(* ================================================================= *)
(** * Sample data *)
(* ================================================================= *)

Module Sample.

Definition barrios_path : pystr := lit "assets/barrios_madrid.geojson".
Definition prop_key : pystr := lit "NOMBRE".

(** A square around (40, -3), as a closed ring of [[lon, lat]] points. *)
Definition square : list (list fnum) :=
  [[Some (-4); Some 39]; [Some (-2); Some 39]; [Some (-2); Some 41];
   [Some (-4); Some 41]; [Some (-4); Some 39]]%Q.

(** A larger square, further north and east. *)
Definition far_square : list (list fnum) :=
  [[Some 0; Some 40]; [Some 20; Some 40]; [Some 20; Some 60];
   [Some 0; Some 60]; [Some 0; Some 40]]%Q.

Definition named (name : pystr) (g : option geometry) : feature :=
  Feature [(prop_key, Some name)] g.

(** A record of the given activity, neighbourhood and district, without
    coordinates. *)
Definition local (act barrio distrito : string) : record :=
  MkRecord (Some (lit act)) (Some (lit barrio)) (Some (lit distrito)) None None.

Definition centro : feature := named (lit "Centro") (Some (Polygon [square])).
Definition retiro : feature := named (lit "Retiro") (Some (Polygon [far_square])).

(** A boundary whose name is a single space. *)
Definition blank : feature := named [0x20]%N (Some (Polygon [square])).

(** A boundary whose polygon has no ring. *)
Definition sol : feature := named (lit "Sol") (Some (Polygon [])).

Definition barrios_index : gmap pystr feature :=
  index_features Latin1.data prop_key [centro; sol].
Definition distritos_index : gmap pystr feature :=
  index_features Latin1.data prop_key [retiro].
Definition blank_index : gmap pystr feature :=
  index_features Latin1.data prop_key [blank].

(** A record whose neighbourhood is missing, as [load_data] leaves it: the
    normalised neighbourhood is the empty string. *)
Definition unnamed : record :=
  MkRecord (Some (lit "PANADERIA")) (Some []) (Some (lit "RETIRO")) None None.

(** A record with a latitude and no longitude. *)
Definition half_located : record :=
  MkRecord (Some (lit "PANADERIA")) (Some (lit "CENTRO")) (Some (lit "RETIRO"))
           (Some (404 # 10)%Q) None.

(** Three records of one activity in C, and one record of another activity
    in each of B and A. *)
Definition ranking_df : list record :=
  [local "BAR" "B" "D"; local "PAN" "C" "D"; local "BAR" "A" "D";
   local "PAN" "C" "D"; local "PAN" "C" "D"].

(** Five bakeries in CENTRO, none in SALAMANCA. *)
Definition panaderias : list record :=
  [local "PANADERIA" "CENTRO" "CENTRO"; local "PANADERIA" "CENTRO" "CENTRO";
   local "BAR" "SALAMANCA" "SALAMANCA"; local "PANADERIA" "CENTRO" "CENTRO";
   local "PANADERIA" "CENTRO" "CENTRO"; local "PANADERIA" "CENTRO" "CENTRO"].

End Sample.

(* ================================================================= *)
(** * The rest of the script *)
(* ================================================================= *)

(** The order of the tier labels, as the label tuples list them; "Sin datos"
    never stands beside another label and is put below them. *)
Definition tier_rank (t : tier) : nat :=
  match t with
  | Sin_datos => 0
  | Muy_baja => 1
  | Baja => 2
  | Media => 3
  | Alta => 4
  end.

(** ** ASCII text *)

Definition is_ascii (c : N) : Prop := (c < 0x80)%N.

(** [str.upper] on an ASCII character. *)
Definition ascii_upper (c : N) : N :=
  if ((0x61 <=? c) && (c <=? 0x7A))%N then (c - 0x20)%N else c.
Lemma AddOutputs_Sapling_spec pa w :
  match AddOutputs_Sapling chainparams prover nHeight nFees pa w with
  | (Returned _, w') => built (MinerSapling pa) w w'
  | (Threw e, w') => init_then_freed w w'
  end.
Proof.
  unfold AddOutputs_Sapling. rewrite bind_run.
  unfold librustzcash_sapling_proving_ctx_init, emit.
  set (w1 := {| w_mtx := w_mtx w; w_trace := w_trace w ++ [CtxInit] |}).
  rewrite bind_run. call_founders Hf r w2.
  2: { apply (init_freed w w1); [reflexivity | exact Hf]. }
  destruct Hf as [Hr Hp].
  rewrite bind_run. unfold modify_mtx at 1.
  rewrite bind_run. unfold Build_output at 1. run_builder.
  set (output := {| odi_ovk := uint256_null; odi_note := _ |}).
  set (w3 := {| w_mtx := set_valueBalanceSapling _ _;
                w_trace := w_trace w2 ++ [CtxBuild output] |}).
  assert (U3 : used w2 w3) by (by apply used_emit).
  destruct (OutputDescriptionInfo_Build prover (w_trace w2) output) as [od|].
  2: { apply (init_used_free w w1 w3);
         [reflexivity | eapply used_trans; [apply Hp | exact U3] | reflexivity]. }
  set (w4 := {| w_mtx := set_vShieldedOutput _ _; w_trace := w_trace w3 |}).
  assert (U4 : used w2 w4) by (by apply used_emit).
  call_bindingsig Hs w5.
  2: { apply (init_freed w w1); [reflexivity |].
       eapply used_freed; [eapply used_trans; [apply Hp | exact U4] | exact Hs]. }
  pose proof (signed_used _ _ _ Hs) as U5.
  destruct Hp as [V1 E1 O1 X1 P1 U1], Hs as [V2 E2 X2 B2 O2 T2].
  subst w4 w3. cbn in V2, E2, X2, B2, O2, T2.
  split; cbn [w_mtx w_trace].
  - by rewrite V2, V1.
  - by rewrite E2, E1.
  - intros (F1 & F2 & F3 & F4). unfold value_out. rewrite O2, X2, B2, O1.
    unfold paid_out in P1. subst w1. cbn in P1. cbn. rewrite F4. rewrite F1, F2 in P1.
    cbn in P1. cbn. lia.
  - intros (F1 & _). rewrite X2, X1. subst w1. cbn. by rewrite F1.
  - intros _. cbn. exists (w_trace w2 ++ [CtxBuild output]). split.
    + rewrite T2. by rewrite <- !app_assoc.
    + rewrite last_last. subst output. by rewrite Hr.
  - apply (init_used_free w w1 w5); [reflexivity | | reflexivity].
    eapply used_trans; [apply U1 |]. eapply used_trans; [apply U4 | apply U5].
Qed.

Work item
Retype the data in full, exactly.

Solved problem
(* ================================================================= *)
(** * Sample data *)
(* ================================================================= *)

Module Sample.

Definition barrios_path : pystr := lit "assets/barrios_madrid.geojson".
Definition prop_key : pystr := lit "NOMBRE".

(** A square around (40, -3), as a closed ring of [[lon, lat]] points. *)
Definition square : list (list fnum) :=
  [[Some (-4); Some 39]; [Some (-2); Some 39]; [Some (-2); Some 41];
   [Some (-4); Some 41]; [Some (-4); Some 39]]%Q.

(** A larger square, further north and east. *)
Definition far_square : list (list fnum) :=
  [[Some 0; Some 40]; [Some 20; Some 40]; [Some 20; Some 60];
   [Some 0; Some 60]; [Some 0; Some 40]]%Q.

Definition named (name : pystr) (g : option geometry) : feature :=
  Feature [(prop_key, Some name)] g.

(** A record of the given activity, neighbourhood and district, without
    coordinates. *)
Definition local (act barrio distrito : string) : record :=
  MkRecord (Some (lit act)) (Some (lit barrio)) (Some (lit distrito)) None None.

Definition centro : feature := named (lit "Centro") (Some (Polygon [square])).
Definition retiro : feature := named (lit "Retiro") (Some (Polygon [far_square])).

(** A boundary whose name is a single space. *)
Definition blank : feature := named [0x20]%N (Some (Polygon [square])).

(** A boundary whose polygon has no ring. *)
Definition sol : feature := named (lit "Sol") (Some (Polygon [])).

Definition barrios_index : gmap pystr feature :=
  index_features Latin1.data prop_key [centro; sol].
Definition distritos_index : gmap pystr feature :=
  index_features Latin1.data prop_key [retiro].
Definition blank_index : gmap pystr feature :=
  index_features Latin1.data prop_key [blank].

(** A record whose neighbourhood is missing, as [load_data] leaves it: the
    normalised neighbourhood is the empty string. *)
Definition unnamed : record :=
  MkRecord (Some (lit "PANADERIA")) (Some []) (Some (lit "RETIRO")) None None.

(** A record with a latitude and no longitude. *)
Definition half_located : record :=
  MkRecord (Some (lit "PANADERIA")) (Some (lit "CENTRO")) (Some (lit "RETIRO"))
           (Some (404 # 10)%Q) None.

(** Three records of one activity in C, and one record of another activity
    in each of B and A. *)
Definition ranking_df : list record :=
  [local "BAR" "B" "D"; local "PAN" "C" "D"; local "BAR" "A" "D";
   local "PAN" "C" "D"; local "PAN" "C" "D"].

(** Five bakeries in CENTRO, none in SALAMANCA. *)
Definition panaderias : list record :=
  [local "PANADERIA" "CENTRO" "CENTRO"; local "PANADERIA" "CENTRO" "CENTRO";
   local "BAR" "SALAMANCA" "SALAMANCA"; local "PANADERIA" "CENTRO" "CENTRO";
   local "PANADERIA" "CENTRO" "CENTRO"; local "PANADERIA" "CENTRO" "CENTRO"].

End Sample.

(* ================================================================= *)
(** * The rest of the script *)
(* ================================================================= *)

(** The order of the tier labels, as the label tuples list them; "Sin datos"
    never stands beside another label and is put below them. *)
Definition tier_rank (t : tier) : nat :=
  match t with
  | Sin_datos => 0
  | Muy_baja => 1
  | Baja => 2
  | Media => 3
  | Alta => 4
  end.

(** ** ASCII text *)

Definition is_ascii (c : N) : Prop := (c < 0x80)%N.

(** [str.upper] on an ASCII character. *)
Definition ascii_upper (c : N) : N :=
  if ((0x61 <=? c) && (c <=? 0x7A))%N then (c - 0x20)%N else c.
Lemma AddOutputs_Sapling_spec pa w :
  match AddOutputs_Sapling chainparams prover nHeight nFees pa w with
  | (Returned _, w') => built (MinerSapling pa) w w'
  | (Threw e, w') => init_then_freed w w'
  end.
Proof.
  unfold AddOutputs_Sapling. rewrite bind_run.
  unfold librustzcash_sapling_proving_ctx_init, emit.
  set (w1 := {| w_mtx := w_mtx w; w_trace := w_trace w ++ [CtxInit] |}).
  rewrite bind_run. call_founders Hf r w2.
  2: { apply (init_freed w w1); [reflexivity | exact Hf]. }
  destruct Hf as [Hr Hp].
  rewrite bind_run. unfold modify_mtx at 1.
  rewrite bind_run. unfold Build_output at 1. run_builder.
  set (output := {| odi_ovk := uint256_null; odi_note := _ |}).
  set (w3 := {| w_mtx := set_valueBalanceSapling _ _;
                w_trace := w_trace w2 ++ [CtxBuild output] |}).
  assert (U3 : used w2 w3) by (by apply used_emit).
  destruct (OutputDescriptionInfo_Build prover (w_trace w2) output) as [od|].
  2: { apply (init_used_free w w1 w3);
         [reflexivity | eapply used_trans; [apply Hp | exact U3] | reflexivity]. }
  set (w4 := {| w_mtx := set_vShieldedOutput _ _; w_trace := w_trace w3 |}).
  assert (U4 : used w2 w4) by (by apply used_emit).
  call_bindingsig Hs w5.
  2: { apply (init_freed w w1); [reflexivity |].
       eapply used_freed; [eapply used_trans; [apply Hp | exact U4] | exact Hs]. }
  pose proof (signed_used _ _ _ Hs) as U5.
  destruct Hp as [V1 E1 O1 X1 P1 U1], Hs as [V2 E2 X2 B2 O2 T2].
  subst w4 w3. cbn in V2, E2, X2, B2, O2, T2.
  split; cbn [w_mtx w_trace].
  - by rewrite V2, V1.
  - by rewrite E2, E1.
  - intros (F1 & F2 & F3 & F4). unfold value_out. rewrite O2, X2, B2, O1.
    unfold paid_out in P1. subst w1. cbn in P1. cbn. rewrite F4. rewrite F1, F2 in P1.
    cbn in P1. cbn. lia.
  - intros (F1 & _). rewrite X2, X1. subst w1. cbn. by rewrite F1.
  - intros _. cbn. exists (w_trace w2 ++ [CtxBuild output]). split.
    + rewrite T2. by rewrite <- !app_assoc.
    + rewrite last_last. subst output. by rewrite Hr.
  - apply (init_used_free w w1 w5); [reflexivity | | reflexivity].
    eapply used_trans; [apply U1 |]. eapply used_trans; [apply U4 | apply U5].
Qed.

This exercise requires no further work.